(Records from a data collection)
■ ■ ■ ■ ■ ■ ■

(* ===== verification/FioPercentiles.v ===== *)
(** * fio: percentiles of completion latencies

    Latencies are counted in buckets as they come; a percentile is then found by
    adding up the buckets.  What is reported is close to a latency that was
    measured and has the rank that the percentile asks for. *)
From Stdlib Require Import ZArith Lia SpecFloat.
From stdpp Require Import base numbers gmap list sorting.
From S2P Require Import Prelude CFloat.
From S2P Require Import FioStat FioBuckets.

(** ** The order of doubles *)

Lemma f_ge_trans x y z : f_ge x y = true → f_ge y z = true → f_ge x z = true.
Proof.
  unfold f_ge, SFleb, SFcompare.
  destruct x as [[]|[]| |[] mx ex], y as [[]|[]| |[] my ey], z as [[]|[]| |[] mz ez]; simpl; try done.
  all: destruct (Z.compare_spec ez ey), (Z.compare_spec ey ex), (Z.compare_spec ez ex); try lia; try done.
  all: change (Pos.compare_cont Eq) with Pos.compare.
  all: destruct (Pos.compare_spec mz my), (Pos.compare_spec my mx), (Pos.compare_spec mz mx);
    simpl; try lia; done.
Qed.

(** ** Counting *)

Definition at_most (xs : list Z) (i : Z) : Z :=
  Z.of_nat (length (filter (λ x, plat_val_to_idx x ≤ i) xs)).
Definition in_bucket (xs : list Z) (i : Z) : Z :=
  Z.of_nat (length (filter (λ x, plat_val_to_idx x = i) xs)).
Definition counted (xs : list Z) (plat : list Z) : Prop := plat = in_bucket xs <$> seqZ 0 FIO_IO_U_PLAT_NR.

Lemma upto_step xs i : at_most xs i = at_most xs (i - 1) + in_bucket xs i.
Proof.
  unfold at_most, in_bucket. induction xs as [|x xs IH]; [done|].
  rewrite !filter_cons. repeat case_decide; simpl; lia.
Qed.
Lemma upto_none xs k : Forall (λ x, 0 ≤ x) xs → k < 0 → at_most xs k = 0.
Proof.
  intros H Hk. unfold at_most. induction H as [|x xs Hx _ IH]; [done|]. rewrite filter_cons_False; [done|].
  pose proof (idx_range x Hx). lia.
Qed.
Lemma upto_all xs i : Forall (λ x, 0 ≤ x) xs → FIO_IO_U_PLAT_NR - 1 ≤ i → at_most xs i = Z.of_nat (length xs).
Proof.
  intros H Hi. change (FIO_IO_U_PLAT_NR - 1) with 1215 in Hi. unfold at_most.
  induction H as [|x xs Hx _ IH]; [done|]. rewrite filter_cons_True; [simpl; lia|].
  pose proof (idx_range x Hx). lia.
Qed.
Lemma upto_le xs i : 0 ≤ at_most xs i ≤ Z.of_nat (length xs).
Proof. unfold at_most. pose proof (length_filter (λ x, plat_val_to_idx x ≤ i) xs). lia. Qed.
Lemma in_bucket_snoc xs x i :
  in_bucket (xs ++ [x]) i = in_bucket xs i + if decide (plat_val_to_idx x = i) then 1 else 0.
Proof. unfold in_bucket. rewrite filter_app, length_app, filter_cons, filter_nil. case_decide; simpl; lia. Qed.
Lemma in_bucket_le xs i : 0 ≤ in_bucket xs i ≤ Z.of_nat (length xs).
Proof. unfold in_bucket. pose proof (length_filter (λ x, plat_val_to_idx x = i) xs). lia. Qed.
Lemma in_bucket_pos xs i : in_bucket xs i ≠ 0 → ∃ x, x ∈ xs ∧ plat_val_to_idx x = i.
Proof.
  unfold in_bucket. destruct (filter _ xs) as [|x l] eqn:E; [done|]. intros _. exists x.
  assert (x ∈ filter (λ x, plat_val_to_idx x = i) xs) as [? ?]%list_elem_of_filter by (rewrite E; set_solver).
  done.
Qed.

Lemma counted_lookup xs plat i :
  counted xs plat → 0 ≤ i < FIO_IO_U_PLAT_NR → plat !! Z.to_nat i = Some (in_bucket xs i).
Proof.
  intros -> Hi. rewrite list_lookup_fmap, lookup_seqZ_lt by lia. simpl. do 2 f_equal. lia.
Qed.
Lemma counted_snoc xs plat x :
  counted xs plat → 0 ≤ x →
  counted (xs ++ [x]) (<[Z.to_nat (plat_val_to_idx x) := in_bucket xs (plat_val_to_idx x) + 1]> plat).
Proof.
  intros Hc Hx. pose proof (idx_range x Hx) as Hr. unfold counted in *. subst plat.
  apply list_eq. intros i. rewrite list_lookup_fmap.
  destruct (decide (i = Z.to_nat (plat_val_to_idx x))) as [->|Hne].
  - rewrite list_lookup_insert_eq by (rewrite length_fmap, length_seqZ; change FIO_IO_U_PLAT_NR with 1216; lia).
    rewrite lookup_seqZ_lt by (change FIO_IO_U_PLAT_NR with 1216; lia). simpl. f_equal.
    rewrite in_bucket_snoc, decide_True by lia. rewrite Z2Nat.id by lia. done.
  - rewrite list_lookup_insert_ne, list_lookup_fmap by done.
    destruct (seqZ 0 FIO_IO_U_PLAT_NR !! i) as [k|] eqn:E; [|done]. simpl. f_equal.
    apply lookup_seqZ in E as [-> ?]. rewrite in_bucket_snoc, decide_False by lia. lia.
Qed.

(** ** Adding samples *)

Fixpoint add_clat_samples (ddir : Z) (xs : list Z) : tsprog unit :=
  match xs with
  | [] => mret tt
  | x :: xs => add_clat_sample ddir x;; add_clat_samples ddir xs
  end.

(** The buckets of the direction [ddir] count the latencies [xs]. *)
Record clat_counts (ddir : Z) (xs : list Z) (t : thread_stat) : Prop := ClatCounts {
  cc_on : clat_percentiles t = true;
  cc_rw : ddir_rw ddir = true;
  cc_stat : is_Some (clat_stat t !! Z.to_nat ddir);
  cc_plat : ∃ row, io_u_plat t !! Z.to_nat ddir = Some row ∧ counted xs row
}.

Lemma arr_get_run {F S A} `{HasUB F} (l : list A) i x (s : S) :
  0 ≤ i → l !! Z.to_nat i = Some x → arr_get l i s = (Done x, s).
Proof. intros Hi E. unfold arr_get. rewrite (proj2 (Z.ltb_ge i 0)) by done. by rewrite E. Qed.
Lemma arr_set_run {F S A} `{HasUB F} (l : list A) i x y (s : S) :
  0 ≤ i → l !! Z.to_nat i = Some y → arr_set l i x s = (Done (<[Z.to_nat i := x]> l), s).
Proof. intros Hi E. apply lookup_lt_Some in E. by rewrite arr_set_ok by lia. Qed.

Lemma clat_sample_run ddir xs t x :
  clat_counts ddir xs t → 0 ≤ x < 2 ^ 32 → Z.of_nat (length xs) + 1 < 2 ^ 32 →
  ∃ t', add_clat_sample ddir x t = (Done tt, t') ∧ clat_counts ddir (xs ++ [x]) t'.
Proof.
  intros [Hon Hrw [st Hst] (row & Hrow & Hc)] Hx Hl. pose proof (idx_range x ltac:(lia)) as Hr.
  assert (0 ≤ ddir) as Hd by (unfold ddir_rw, DDIR_READ, DDIR_WRITE, DDIR_TRIM in Hrw; lia).
  unfold add_clat_sample, sample_at. rewrite Hrw. cbn [negb].
  set (t1 := set_clat (<[Z.to_nat ddir := add_stat_sample x st]> (clat_stat t)) t).
  assert ((l ← readS clat_stat; st ← arr_get l ddir; l ← arr_set l ddir (add_stat_sample x st);
    modS (set_clat l)) t = (Done tt, t1)) as E1.
  { rewrite (bind_done (readS clat_stat) _ t t _ eq_refl).
    rewrite (bind_done _ _ _ _ _ (arr_get_run _ _ _ t Hd Hst)).
    by rewrite (bind_done _ _ _ _ _ (arr_set_run _ _ _ _ t Hd Hst)). }
  rewrite (bind_done _ _ _ _ _ E1), (bind_done (readS clat_percentiles) _ t1 t1 _ eq_refl).
  change (clat_percentiles t1) with (clat_percentiles t). rewrite Hon. unfold add_clat_percentile_sample.
  assert (u32 x = x) as -> by (unfold u32; by rewrite Z.mod_small). set (i := plat_val_to_idx x) in *.
  unfold assert at 1. rewrite (proj2 (Z.ltb_lt _ _)) by (exact (proj2 Hr)).
  rewrite (bind_done (mret tt) _ t1 t1 tt eq_refl), (bind_done (readS io_u_plat) _ t1 t1 _ eq_refl).
  assert (io_u_plat t1 !! Z.to_nat ddir = Some row) as Hrow1 by done.
  pose proof (counted_lookup _ _ i Hc Hr) as Hri.
  rewrite (bind_done _ _ _ _ _ (arr_get_run _ _ _ t1 Hd Hrow1)).
  rewrite (bind_done _ _ _ _ _ (arr_get_run _ _ _ t1 (proj1 Hr) Hri)).
  rewrite (bind_done _ _ _ _ _ (arr_set_run _ _ _ _ t1 (proj1 Hr) Hri)).
  rewrite (bind_done _ _ _ _ _ (arr_set_run _ _ _ _ t1 Hd Hrow1)).
  eexists. split; [done|]. constructor; simpl; [done|done| |].
  - rewrite list_lookup_insert_eq by (by eapply lookup_lt_Some). by eexists.
  - rewrite list_lookup_insert_eq by (by eapply lookup_lt_Some). eexists. split; [done|].
    assert (u32 (in_bucket xs i + 1) = in_bucket xs i + 1) as ->.
    { unfold u32. pose proof (in_bucket_le xs i). rewrite Z.mod_small; lia. }
    apply counted_snoc; [done|lia].
Qed.

Lemma clat_samples_run ddir ys xs t :
  clat_counts ddir xs t → Forall (λ x, 0 ≤ x < 2 ^ 32) ys → Z.of_nat (length (xs ++ ys)) < 2 ^ 32 →
  ∃ t', add_clat_samples ddir ys t = (Done tt, t') ∧ clat_counts ddir (xs ++ ys) t'.
Proof.
  intros Hc Hy. revert xs t Hc. induction Hy as [|y ys Hy _ IH]; intros xs t Hc Hl; simpl.
  { exists t. by rewrite app_nil_r. }
  rewrite length_app in Hl. simpl in Hl.
  destruct (clat_sample_run ddir xs t y Hc Hy) as (t1 & E1 & Hc1); [lia|].
  rewrite (bind_done _ _ _ _ _ E1). destruct (IH _ _ Hc1) as (t2 & E2 & Hc2).
  { rewrite !length_app. simpl. lia. }
  exists t2. by rewrite <- app_assoc in Hc2.
Qed.

(** ** Finding percentiles *)

Section find.
Context (xs : list Z).
Let nr := Z.of_nat (length xs).

(** [v] stands for a latency whose bucket is the first with the rank of [p]. *)
Definition percentile_of (p : float64) (v : Z) : Prop :=
  ∃ i, v = mid_val i ∧ (∃ x, x ∈ xs ∧ plat_val_to_idx x = i) ∧ reaches p nr (at_most xs i) = true ∧
    ∀ k, k < i → reaches p nr (at_most xs k) = false.

Lemma emit_run {S} i p ps out (s : S) :
  0 ≤ i < FIO_IO_U_PLAT_NR → Forall (λ q, f_ge (f64_of_Z 100) q = true) (p :: ps) →
  Forall (λ q, ∀ k, k < i → reaches q nr (at_most xs k) = false) (p :: ps) →
  ∃ l1 rest out', p :: ps = l1 ++ rest ∧
    emit nr (at_most xs i) i p ps out s =
      (Done (match rest with [] => None | q :: qs => Some (q, qs) end, out'), s) ∧
    (∃ vs, ovals out' = ovals out ++ vs ∧ Forall2 percentile_of l1 vs) ∧
    match rest with [] => True | q :: qs => reaches q nr (at_most xs i) = false end.
Proof.
  intros Hi. revert p out. induction ps as [|q ps IH]; intros p out Hp Hk; cbn [emit];
    (destruct (reaches p nr (at_most xs i)) eqn:E; [|by eexists [], _, out; split_and!; [done|done|exists []; rewrite app_nil_r|]]);
    (assert (percentile_of p (mid_val i)) as Hv;
      [exists i; split_and!; [done| |done|by apply Forall_cons in Hk as [? _]];
       apply in_bucket_pos; intros H0; apply Forall_cons in Hk as [Hk _];
       specialize (Hk (i - 1) ltac:(lia)); rewrite upto_step, H0, Z.add_0_r in E; congruence|]);
    apply Forall_cons in Hp as [Hp Hps]; unfold assert at 1; rewrite Hp;
    rewrite (bind_done (mret tt) _ s s tt eq_refl), (bind_done _ _ _ _ _ (proj1 (bucket_run i s Hi))).
  - eexists [p], [], _. split_and!; [done|done| |done]. exists [mid_val i]. split; [done|]. by constructor.
  - apply Forall_cons in Hk as [_ Hk].
    destruct (IH q (ClatOut (ovals out ++ [mid_val i]) (if mid_val i <? minv out then mid_val i else minv out)
      (if maxv out <? mid_val i then mid_val i else maxv out)) Hps Hk) as (l1 & rest & out' & El & Er & (vs & Ev & Hvs) & Hrest).
    exists (p :: l1), rest, out'. split_and!; [simpl; by rewrite El|exact Er| |done].
    exists (mid_val i :: vs). split; [|by constructor]. rewrite Ev. simpl. by rewrite <- app_assoc.
Qed.

Definition in_order : list float64 → Prop := StronglySorted (λ p q, f_ge (rank_of q nr) (rank_of p nr) = true).

(** Later percentiles are not reached before. *)
Lemma in_order_reaches p ps n :
  in_order (p :: ps) → reaches p nr n = false → Forall (λ q, reaches q nr n = false) (p :: ps).
Proof.
  intros [_ Hs]%StronglySorted_inv Hp. constructor; [done|]. eapply Forall_impl; [exact Hs|].
  intros q Hq. simpl in Hq. destruct (reaches q nr n) eqn:E; [|done]. unfold reaches in *.
  by rewrite (f_ge_trans _ _ _ E Hq) in Hp.
Qed.

Lemma clat_buckets_run {St} n i p ps out (s : St) :
  0 ≤ i → i + Z.of_nat n = FIO_IO_U_PLAT_NR → Forall (λ x, 0 ≤ x) xs → nr < 2 ^ 32 →
  Forall (λ q, f_ge (f64_of_Z 100) q = true) (p :: ps) →
  Forall (λ q, ∀ k, k < i → reaches q nr (at_most xs k) = false) (p :: ps) →
  in_order (p :: ps) → Forall (λ q, reaches q nr nr = true) (p :: ps) →
  ∃ out' vs, clat_buckets (in_bucket xs <$> seqZ i (Z.of_nat n)) nr (at_most xs (i - 1)) i p ps out s =
      (Done out', s) ∧ ovals out' = ovals out ++ vs ∧ Forall2 percentile_of (p :: ps) vs.
Proof.
  intros Hi Hn Hx Hnr. revert i p ps out Hi Hn. induction n as [|n IH]; intros i p ps out Hi Hn Hp Hk Ho Hr.
  { exfalso. apply Forall_cons in Hk as [Hk _]. apply Forall_cons in Hr as [Hr _].
    specialize (Hk (i - 1) ltac:(lia)). rewrite upto_all in Hk by (done || lia). fold nr in Hk. congruence. }
  rewrite seqZ_cons by lia. cbn [fmap list_fmap clat_buckets].
  assert (u64 (at_most xs (i - 1) + in_bucket xs i) = at_most xs i) as ->.
  { rewrite <- upto_step. unfold u64. pose proof (upto_le xs i). fold nr in H. rewrite Z.mod_small; lia. }
  destruct (emit_run i p ps out s ltac:(lia) Hp Hk) as (l1 & rest & out1 & El & E & (vs & Ev & Hvs) & Hrest).
  rewrite (bind_done _ _ _ _ _ E). cbn [fst snd]. rewrite El in *.
  destruct rest as [|q qs].
  { exists out1, vs. by rewrite app_nil_r. }
  apply Forall_app in Hp as [_ Hp]. apply Forall_app in Hk as [_ Hk]. apply Forall_app in Hr as [_ Hr].
  assert (in_order (q :: qs)) as Ho' by (by apply StronglySorted_app_1_r in Ho).
  replace (Z.pred (Z.of_nat (S n))) with (Z.of_nat n) by lia. replace (Z.succ i) with (i + 1) by lia.
  destruct (IH (i + 1) q qs out1 ltac:(lia) ltac:(lia) Hp) as (out' & vs' & E' & Ev' & Hvs'); [|done|done|].
  { pose proof (in_order_reaches q qs _ Ho' Hrest) as Hn'. apply Forall_forall. intros r Hin k Hlt.
    rewrite Forall_forall in Hk, Hn'. destruct (decide (k = i)) as [->|]; [by apply Hn'|]. apply Hk; [done|lia]. }
  replace (i + 1 - 1) with i in E' by lia. exists out', (vs ++ vs'). rewrite E', Ev', Ev, <- app_assoc.
  split_and!; [done|done|by apply Forall2_app].
Qed.
End find.

Lemma plist_len_le n l : (plist_len n l ≤ length l)%nat.
Proof. revert l. induction n as [|n IH]; intros [|p l]; simpl; [lia..|]. case_match; [|lia]. specialize (IH l). lia. Qed.


(** ** Five latencies *)

Definition with_percentiles : thread_stat :=
  let t := init_thread_stat in
  ThreadStat (clat_stat t) (slat_stat t) (lat_stat t) (bw_stat t) (iops_stat t) (usage t) true false
    (io_u_map t) (io_u_submit t) (io_u_complete t) (io_u_lat_u t) (io_u_lat_m t) (io_u_plat t)
    (total_io_u t) (short_io_u t) 0 0 (io_bytes t) (runtime t) 0.
Lemma with_percentiles_ok : clat_counts DDIR_READ [] with_percentiles.
Proof.
  constructor; [done|done|by eexists|]. exists (replicate 1216 0). split; [reflexivity|].
  unfold counted. vm_compute. reflexivity.
Qed.

(** The median and the 99th percentile of five latencies. *)
Definition five : list Z := [100; 200; 5000; 1000; 20].
Definition two_percentiles : list float64 := [f64_of_Z 99; f64_of_Z 50; f64_of_Z 0].


Example five_percentiles :
  (add_clat_samples DDIR_READ five;; row ← readS io_u_plat; l ← arr_get row 0;
   r ← calc_clat_percentiles l 5 two_percentiles; mret (ovals r.2)) with_percentiles =
  (Done [201; 5024], (add_clat_samples DDIR_READ five with_percentiles).2).
Proof. vm_compute. reflexivity. Qed.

■ ■ ■ ■ ■ ■ ■

What the task requires ▸ Return only those lines that run from the one containing "(add_clat_samples DDIR_READ five;;" through the end of the entries, keeping each exactly as written.

Problem solution ▸
  (add_clat_samples DDIR_READ five;; row ← readS io_u_plat; l ← arr_get row 0;
   r ← calc_clat_percentiles l 5 two_percentiles; mret (ovals r.2)) with_percentiles =
  (Done [201; 5024], (add_clat_samples DDIR_READ five with_percentiles).2).
Proof. vm_compute. reflexivity. Qed.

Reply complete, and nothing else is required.